En 2020, face à la crise mondiale liée au COVID-19, Arcelor Mittal, principal aciériste européen, a coupé ses hauts fourneaux. Leur redémarrage programmé en mai 2021 a été retardé de deux mois, vu le manque de visibilité quant aux besoins précis de ses clients.

Or la reprise économique post-confinement a été beaucoup plus soutenue que prévu, notamment en Asie. Après la fermeture de six de ses aciéries jugées trop polluantes, la Chine a décidé de limiter ses exportations pour faire face à la demande intérieure. De leur côté, les USA continuent d’importer massivement sur les marchés occidentaux. Quant à l’Europe, elle subit aujourd’hui le contre-coup de la crise de l’acier des années 2000 qui a entraîné la fermeture de plusieurs hauts fourneaux. En l’espace de cinq ans, la production européenne a enregistré une baisse de 30% (soit 22 millions de tonnes annuelles).

Des ventes à perte

La conjonction de la pandémie de COVID-19 et de cette pénurie mondiale a considérablement allongé les délais de livraison de l’acier et entraîné les cours à la hausse.

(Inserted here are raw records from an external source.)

(* ===== verification/TcpSession.v ===== *)
(** * Sending on a TCP session: [TcpSession] of src/io/tcp_session.{h,cc} and
      [TcpMessageWriter] of src/io/tcp_message_write.{h,cc}

    [Send] puts a copy of the data into a queue; the first one posts
    [AsyncWriteInternal] to the strand, which starts an asynchronous write of a part of
    the first buffer; its completion, [AsyncWriteHandler], starts the next one until the
    queue is empty.  A sender that gets too far ahead is told to wait ([Send] returns
    false) and woken by [WriteReady].  [Close] waits for the queue to become empty.

    Each section under the session's mutex is one step; the strand, the socket and the
    threads that send and close interleave.  [posted] counts the calls of
    [AsyncWriteInternal] in the strand, [writing] is the data of the write in progress,
    [closers] are the threads that are about to call [CloseInternal].  An asynchronous
    write completes with all of its bytes or with an error.  A failed assertion is
    [Abort].  Sessions have a server, and with it a strand. *)

From stdpp Require Import list.
From S2P Require Import Prelude.
Open Scope Z_scope.

Module TS.

Abbreviation len l := (Z.of_nat (length l)).

Definition kMaxPendingBufferSize : Z := 256 * 1024.
Definition kMinPendingBufferSize : Z := 64 * 1024.

Record TcpSession := mkSession {
  (* TcpMessageWriter *)
  buffer_queue_ : list (list Z);
  offset_ : Z;
  last_write_ : Z;
  (* TcpSession *)
  established_ : bool;
  closed_ : bool;
  write_blocked_ : bool;
  tcp_close_in_progress_ : bool;
  non_blocking : bool;              (* of the socket *)
  (* the strand, the socket, other threads *)
  posted : nat;
  writing : option (list Z);
  closers : list bool;              (* with [call_observer] *)
  (* what happened *)
  accepted : list Z;                (* the bytes the writer took *)
  written : list Z;                 (* the bytes the socket took *)
  waiting : bool;                   (* a sender was told to wait, and not woken since *)
  observed : nat;                   (* CLOSE events the observer got *)
}.

Definition new_TcpSession : TcpSession :=
  mkSession [] 0 0 false false false false false 0 None [] [] [] false 0.

Definition with_writer (q : list (list Z)) (offset last : Z) (w : option (list Z)) (s : TcpSession) : TcpSession :=
  mkSession q offset last (established_ s) (closed_ s) (write_blocked_ s) (tcp_close_in_progress_ s) (non_blocking s)
    (posted s) w (closers s) (accepted s) (written s) (waiting s) (observed s).
Definition with_state (established closed in_progress nonblocking : bool) (s : TcpSession) : TcpSession :=
  mkSession (buffer_queue_ s) (offset_ s) (last_write_ s) established closed (write_blocked_ s) in_progress nonblocking
    (posted s) (writing s) (closers s) (accepted s) (written s) (waiting s) (observed s).
Definition with_blocked (blocked wait : bool) (s : TcpSession) : TcpSession :=
  mkSession (buffer_queue_ s) (offset_ s) (last_write_ s) (established_ s) (closed_ s) blocked (tcp_close_in_progress_ s)
    (non_blocking s) (posted s) (writing s) (closers s) (accepted s) (written s) wait (observed s).
Definition with_pending (p : nat) (c : list bool) (o : nat) (s : TcpSession) : TcpSession :=
  mkSession (buffer_queue_ s) (offset_ s) (last_write_ s) (established_ s) (closed_ s) (write_blocked_ s) (tcp_close_in_progress_ s)
    (non_blocking s) p (writing s) c (accepted s) (written s) (waiting s) o.
Definition with_bytes (acc wr : list Z) (s : TcpSession) : TcpSession :=
  mkSession (buffer_queue_ s) (offset_ s) (last_write_ s) (established_ s) (closed_ s) (write_blocked_ s) (tcp_close_in_progress_ s)
    (non_blocking s) (posted s) (writing s) (closers s) acc wr (waiting s) (observed s).

Definition IsEstablishedLocked (s : TcpSession) : bool := established_ s && negb (tcp_close_in_progress_ s).
Definition IsWritePending (s : TcpSession) : bool := negb (length (buffer_queue_ s) =? 0)%nat.
Definition GetBufferQueueSize (s : TcpSession) : Z := foldl (λ total b, total + len b) 0 (buffer_queue_ s).

(** ** [TcpMessageWriter] *)

Definition BufferAppend (data : list Z) (s : TcpSession) : TcpSession :=
  with_bytes (accepted s ++ data) (written s)
    (with_writer (buffer_queue_ s ++ [data]) (offset_ s) (last_write_ s) (writing s) s).

Definition AsyncSend (data : list Z) (s : TcpSession) : Z * TcpSession :=
  let s := if negb (IsWritePending s)
           then let s := BufferAppend data s in with_pending (S (posted s)) (closers s) (observed s) s
           else BufferAppend data s in
  if kMaxPendingBufferSize <? GetBufferQueueSize s - offset_ s
  then (0, if write_blocked_ s then s else with_blocked true (waiting s) s)
  else (len data, s).

Section Session.
Context (buffer_send_size_ : Z).

Definition TriggerAsyncWrite (s : TcpSession) : outcome TcpSession :=
  assert_that (last_write_ s =? 0);;
  match buffer_queue_ s with
  | [] => Abort
  | head :: _ =>
      let remaining := len head - offset_ s in
      let last_write := Z.min buffer_send_size_ remaining in
      Ret (with_writer (buffer_queue_ s) (offset_ s) last_write
             (Some (take (Z.to_nat last_write) (drop (Z.to_nat (offset_ s)) head))) s)
  end.

(** [more_write], [*send_ready] and the session *)
Definition UpdateBufferQueue (wrote : Z) (s : TcpSession) : outcome (bool * bool * TcpSession) :=
  assert_that (last_write_ s =? wrote);;
  match buffer_queue_ s with
  | [] => Abort
  | head :: q =>
      let s := if offset_ s + wrote =? len head
               then with_writer q 0 0 (writing s) s
               else with_writer (head :: q) (offset_ s + wrote) 0 (writing s) s in
      let send_ready := write_blocked_ s && (GetBufferQueueSize s - offset_ s <? kMinPendingBufferSize) in
      let s := if send_ready then with_blocked false (waiting s) s else s in
      Ret (IsWritePending s, send_ready, s)
  end.

(** ** [TcpSession] *)

(** The answer and the session *)
Definition Send (data : list Z) (s : TcpSession) : bool * TcpSession :=
  if negb (IsEstablishedLocked s) then (false, s)
  else if non_blocking s then
    let '(n, s) := AsyncSend data s in
    if n =? len data then (true, s) else (false, with_blocked (write_blocked_ s) true s)
  else (true, s).

Definition AsyncWriteInternal (s : TcpSession) : outcome TcpSession :=
  if closed_ s then Ret s else TriggerAsyncWrite s.

(** [CloseInternal], the observer called in the end *)
Definition CloseInternal (call_observer : bool) (s : TcpSession) : TcpSession :=
  let s := with_state (established_ s) true false (non_blocking s) s in
  if negb (established_ s) then s
  else
    let s := with_state false true false (non_blocking s) s in
    if call_observer then with_pending (posted s) (closers s) (S (observed s)) s else s.

(** [Close], up to the call of [CloseInternal] *)
Definition Close (s : TcpSession) : TcpSession :=
  if closed_ s then s
  else if IsWritePending s then with_state (established_ s) (closed_ s) true (non_blocking s) s
  else with_pending (posted s) (closers s ++ [false]) (observed s) s.

Inductive error := no_error | hard_error | soft_error.

(** [WriteReady] wakes the sender. *)
Definition WriteReady (s : TcpSession) : TcpSession := with_blocked (write_blocked_ s) false s.

Definition AsyncWriteHandler (e : error) (wrote : Z) (s : TcpSession) : outcome TcpSession :=
  match e with
  | hard_error => Ret (with_pending (posted s) (closers s ++ [true]) (observed s) s)
  | _ =>
      if closed_ s then Ret s
      else
        '(more_write, send_ready, s) ← UpdateBufferQueue wrote s;
        if more_write : bool then
          s ← TriggerAsyncWrite s;
          Ret (if send_ready : bool then WriteReady s else s)
        else if tcp_close_in_progress_ s then Ret (with_pending (posted s) (closers s ++ [true]) (observed s) s)
        else Ret (if send_ready then WriteReady s else s)
  end.

(** [SessionEstablished]; [SetSocketOptions] makes the socket non-blocking. *)
Definition SessionEstablished (s : TcpSession) : TcpSession :=
  with_state true (closed_ s) (tcp_close_in_progress_ s) (non_blocking s) s.
Definition SetSocketOptions (s : TcpSession) : TcpSession :=
  with_state (established_ s) (closed_ s) (tcp_close_in_progress_ s) true s.

(** ** Executions *)

Inductive label :=
| LEstablished | LOptions | LSend (data : list Z) | LStrand | LDone (e : error) (wrote : Z) | LClose | LCloseInternal.

(** The write completes: it is no longer in progress, and the socket took [wrote] bytes. *)
Definition complete (wrote : Z) (bs : list Z) (s : TcpSession) : TcpSession :=
  with_bytes (accepted s) (written s ++ take (Z.to_nat wrote) bs)
    (with_writer (buffer_queue_ s) (offset_ s) (last_write_ s) None s).

Inductive step : TcpSession → label → outcome TcpSession → Prop :=
| step_established s : closed_ s = false → step s LEstablished (Ret (SessionEstablished s))
| step_options s : step s LOptions (Ret (SetSocketOptions s))
| step_send s data : step s (LSend data) (Ret (Send data s).2)
| step_strand s n : posted s = S n → step s LStrand (AsyncWriteInternal (with_pending n (closers s) (observed s) s))
| step_done s bs : writing s = Some bs →
    step s (LDone no_error (len bs)) (AsyncWriteHandler no_error (len bs) (complete (len bs) bs s))
| step_failed s bs wrote : writing s = Some bs → 0 ≤ wrote ≤ len bs →
    step s (LDone hard_error wrote) (AsyncWriteHandler hard_error wrote (complete wrote bs s))
| step_close s : step s LClose (Ret (Close s))
| step_close_internal s c cs : closers s = c :: cs →
    step s LCloseInternal (Ret (CloseInternal c (with_pending (posted s) cs (observed s) s))).

Inductive reachable : TcpSession → Prop :=
| reach_new : reachable new_TcpSession
| reach_step s l s' : reachable s → step s l (Ret s') → reachable s'.

(** ** The invariant *)

(** What the writer took and the socket did not confirm. *)
Definition unsent (s : TcpSession) : list Z := drop (Z.to_nat (offset_ s)) (concat (buffer_queue_ s)).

Grosses consommatrices d’acier, les entreprises de fourniture et pose de dispositifs de retenue ont été frappées de plein fouet. L’acier brut représente en effet 80 à 85% du coût d’achat par l’entreprise d’une glissière.

La galvanisation à chaud, elle, pèse pour 10 à 15% du coût. Or ce poste a également subi les fortes hausses du prix du zinc  ( + 50% en un an sur le London Metal Exchange) et de l’énergie nécessaire  pour chauffer les fours à 450°.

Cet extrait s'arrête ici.